## [RECORDS SUPPLIED]

(** User transactions and then the checkpoint, nonces consecutive per sender in the order of
    the block, and no transaction aborts or panics, whatever it reads. *)
Record wf_block : Prop := {
  wf_users : exists users, block = users ++ [StateCheckpoint] /\ Forall user_txn users;
  wf_previous : forall s k, previous_nonces !! s = Some k -> 0 <= k;
  wf_nonces : exists n, nonces_after previous_nonces (items block) = Ok n;
  wf_programs : forall txn data_map, txn ∈ block ->
    exists s, execute_txn data_map (program txn) = Ok s /\ is_Some (outcome s);
}.

Context (Hwf : wf_block).

Lemma items_lookup i (txn : Txn) : block !! i = Some txn -> items block !! i = Some (i, txn).
Proof. intros E. unfold items. by rewrite list_lookup_imap, E. Qed.

Lemma items_elem x : x ∈ items block <-> block !! x.1 = Some x.2.
Proof.
  rewrite list_elem_of_lookup. split.
  - intros [i Hi]. unfold items in Hi. rewrite list_lookup_imap in Hi. destruct (block !! i) eqn:E; [| done].
    by injection Hi as <-.
  - intros E. exists x.1. rewrite (items_lookup _ _ E). by destruct x.
Qed.

Lemma items_NoDup : NoDup (items block).
Proof.
  apply NoDup_alt. intros i j x Hi Hj. unfold items in *. rewrite list_lookup_imap in Hi, Hj.
  destruct (block !! i); [| done]. destruct (block !! j); [| done]. cbn in *. congruence.
Qed.

Lemma block_kind i txn : block !! i = Some txn ->
  match txn with
  | UserTransaction t => is_Some (kind_of (UserTransaction t : Txn)) /\ (i < length block - 1)%nat
  | StateCheckpoint => i = (length block - 1)%nat
  | _ => False
  end.
Proof.
  destruct (wf_users Hwf) as (users & -> & Hu). intros E. rewrite length_app. cbn [length].
  apply lookup_app_Some in E as [E | [Hle E]].
  - pose proof (lookup_lt_Some _ _ _ E) as Hlt. rewrite Forall_lookup in Hu. destruct (Hu _ _ E) as (t & -> & Ht).
    split; [| lia]. cbn. destruct (transaction_type t); [by eexists .. | done].
  - destruct (i - length users)%nat eqn:Ei; [| done]. injection E as <-. lia.
Qed.

(** ** Nonces of transactions not sent yet *)

Lemma nonces_nonneg n (l : list Item) n' s k :
  (forall s k, n !! s = Some k -> 0 <= k) -> nonces_after n l = Ok n' -> n' !! s = Some k -> 0 <= k.
Proof.
  revert n. induction l as [| x l IH]; intros n Hn; cbn [nonces_after]; [intros [= ->]; eauto |].
  destruct (item_nonce n x) as [n1 | |] eqn:E; cbn [result_bind]; try done. apply IH. intros s' k' Hs'.
  pose proof (item_nonce_spec n x n1 s' E) as Hx. unfold next_nonce in Hx.
  destruct (nonce_of s' x); [| rewrite Hx in Hs'; by eapply Hn].
  rewrite Hs' in Hx. destruct (n !! s') as [last |] eqn:El; [apply Hn in El |]; lia.
Qed.

Lemma omap_split {A B} (f : A -> option B) l x y :
  x ∈ l -> f x = Some y -> exists l1 l2, l = l1 ++ x :: l2 /\ omap f l !! length (omap f l1) = Some y.
Proof.
  intros (l1 & l2 & ->)%list_elem_of_split Hy. exists l1, l2. split; [done |].
  rewrite omap_app. cbn. rewrite Hy. by rewrite list_lookup_middle.
Qed.

Lemma omap_inj {A B} (f : A -> option B) l x x' y :
  NoDup (omap f l) -> x ∈ l -> x' ∈ l -> f x = Some y -> f x' = Some y -> x = x'.
Proof.
  induction l as [| a l IH]; [by intros _ ?%elem_of_nil |]. cbn.
  assert (Hin : forall z, z ∈ l -> f z = Some y -> y ∈ omap f l) by (intros z Hz Hf; apply list_elem_of_omap; by exists z).
  intros Hnd [-> | Hx]%elem_of_cons [-> | Hx']%elem_of_cons E E'; try done.
  - rewrite E in Hnd. apply list.NoDup_cons in Hnd as [Hn _]. destruct Hn. by eapply Hin.
  - rewrite E' in Hnd. apply list.NoDup_cons in Hnd as [Hn _]. destruct Hn. by eapply Hin.
  - apply IH; try done. destruct (f a); [by apply list.NoDup_cons in Hnd as [_ ?] | done].
Qed.

Lemma nonce_ready (sent : list Item) n x :
  (forall y, y ∈ sent -> y ∈ items block) -> nonces_after previous_nonces sent = Ok n -> x ∈ items block -> x ∉ sent ->
  item_nonce n x <> Panic /\
  ((forall y, y ∈ items block -> (y.1 < x.1)%nat -> y ∈ sent) -> exists n', item_nonce n x = Ok n').
Proof.
  intros Hsub Hsent Hx Hnx. destruct (wf_nonces Hwf) as [nB HB].
  unfold item_nonce. destruct x as [i [t | | | |]]; cbn [snd]; try (split; [done | intros _; by eexists]).
  set (x := (i, UserTransaction t)) in *. set (s := sender t).
  assert (Hxs : nonce_of s x = Some (sequence_number t)) by (cbn; by rewrite decide_True).
  destruct (nonces_consecutive _ _ _ s Hsent) as [S1 S2]. destruct (nonces_consecutive _ _ _ s HB) as [B1 _].
  destruct (omap_split (nonce_of s) (items block) x _ Hx Hxs) as (l1 & l2 & El & Hk).
  set (k := length (omap (nonce_of s) l1)) in *. set (m := length (omap (nonce_of s) sent)) in *.
  set (b := next_nonce previous_nonces s) in *.
  assert (Hseq : sequence_number t = b + Z.of_nat k).
  { rewrite B1 in Hk. apply lookup_seqZ in Hk as [-> _]. lia. }
  assert (Hinj : forall y, y ∈ items block -> nonce_of s y = Some (sequence_number t) -> y = x).
  { intros y Hy Ey. eapply (omap_inj (nonce_of s)); [| exact Hy | exact Hx | exact Ey | exact Hxs].
    rewrite B1. apply NoDup_seqZ. }
  assert (Hmk : (m <= k)%nat).
  { destruct (decide (m <= k)%nat); [done |]. exfalso.
    assert (Hin : sequence_number t ∈ omap (nonce_of s) sent) by (rewrite S1; apply elem_of_seqZ; lia).
    apply list_elem_of_omap in Hin as (y & Hy & Ey). by rewrite (Hinj y) in Hy by auto. }
  assert (Hneg : forall last, n !! s = Some last -> 0 <= last) by (intros; eapply nonces_nonneg; [apply (wf_previous Hwf) | exact Hsent | done]).
  assert (Hb : 0 <= b).
  { unfold b, next_nonce. destruct (previous_nonces !! s) eqn:E; [apply (wf_previous Hwf) in E |]; lia. }
  unfold check_nonce. fold s. unfold next_nonce at 1 in S2. split.
  - destruct (n !! s) as [last |]; [| by destruct (_ =? _)]. specialize (Hneg _ eq_refl).
    destruct (_ =? 0) eqn:E0; b2p; [lia | by destruct (_ =? _)].
  - intros Hearlier. assert (Hkm : (k <= m)%nat).
    { destruct (decide (k = 0)%nat) as [-> | Hk0]; [lia |].
      assert (Hin : b + Z.of_nat (k - 1) ∈ omap (nonce_of s) l1).
      { assert (Hl : omap (nonce_of s) l1 !! (k - 1)%nat = Some (b + Z.of_nat (k - 1))); [| by eapply list_elem_of_lookup_2].
        pose proof (f_equal (fun l => omap (nonce_of s) l !! (k - 1)%nat) El) as E. cbn beta in E.
        rewrite omap_app, lookup_app_l in E by (fold k; lia). rewrite <- E, B1. apply lookup_seqZ.
        apply lookup_lt_Some in Hk. lia. }
      apply list_elem_of_omap in Hin as (y & Hy & Ey).
      assert (Hys : b + Z.of_nat (k - 1) ∈ omap (nonce_of s) sent).
      { apply list_elem_of_omap. exists y. split; [| done]. apply Hearlier; [rewrite El; set_solver |].
        apply list_elem_of_lookup in Hy as [j Hj]. pose proof (lookup_lt_Some _ _ _ Hj) as Hjl.
        assert (Hyi : items block !! j = Some y) by (rewrite El, lookup_app_l; done).
        assert (Hxi : items block !! length l1 = Some x) by (rewrite El; by apply list_lookup_middle).
        unfold items in Hyi, Hxi. rewrite list_lookup_imap in Hyi, Hxi.
        destruct (block !! j); [| done]. destruct (block !! length l1); [| done].
        injection Hyi as <-. injection Hxi as Hxi _. cbn. lia. }
      rewrite S1 in Hys. apply elem_of_seqZ in Hys. lia. }
    destruct (n !! s) as [last |].
    + specialize (Hneg _ eq_refl). rewrite (proj2 (Z.eqb_neq _ 0)), (proj2 (Z.eqb_eq last _)) by lia. by eexists.
    + rewrite (proj2 (Z.eqb_eq _ 0)) by lia. by eexists.
Qed.

(** ** The manager does not panic *)

Abbreviation check := (check_whether_need_to_wait_or_skip_txn (Address := Address) (Payload := Payload)).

## [TASK OBJECTIVE]
Copy each line containing the word "specialize" from the data.

## [ANSWER]
  - destruct (n !! s) as [last |]; [| by destruct (_ =? _)]. specialize (Hneg _ eq_refl).
    + specialize (Hneg _ eq_refl). rewrite (proj2 (Z.eqb_neq _ 0)), (proj2 (Z.eqb_eq last _)) by lia. by eexists.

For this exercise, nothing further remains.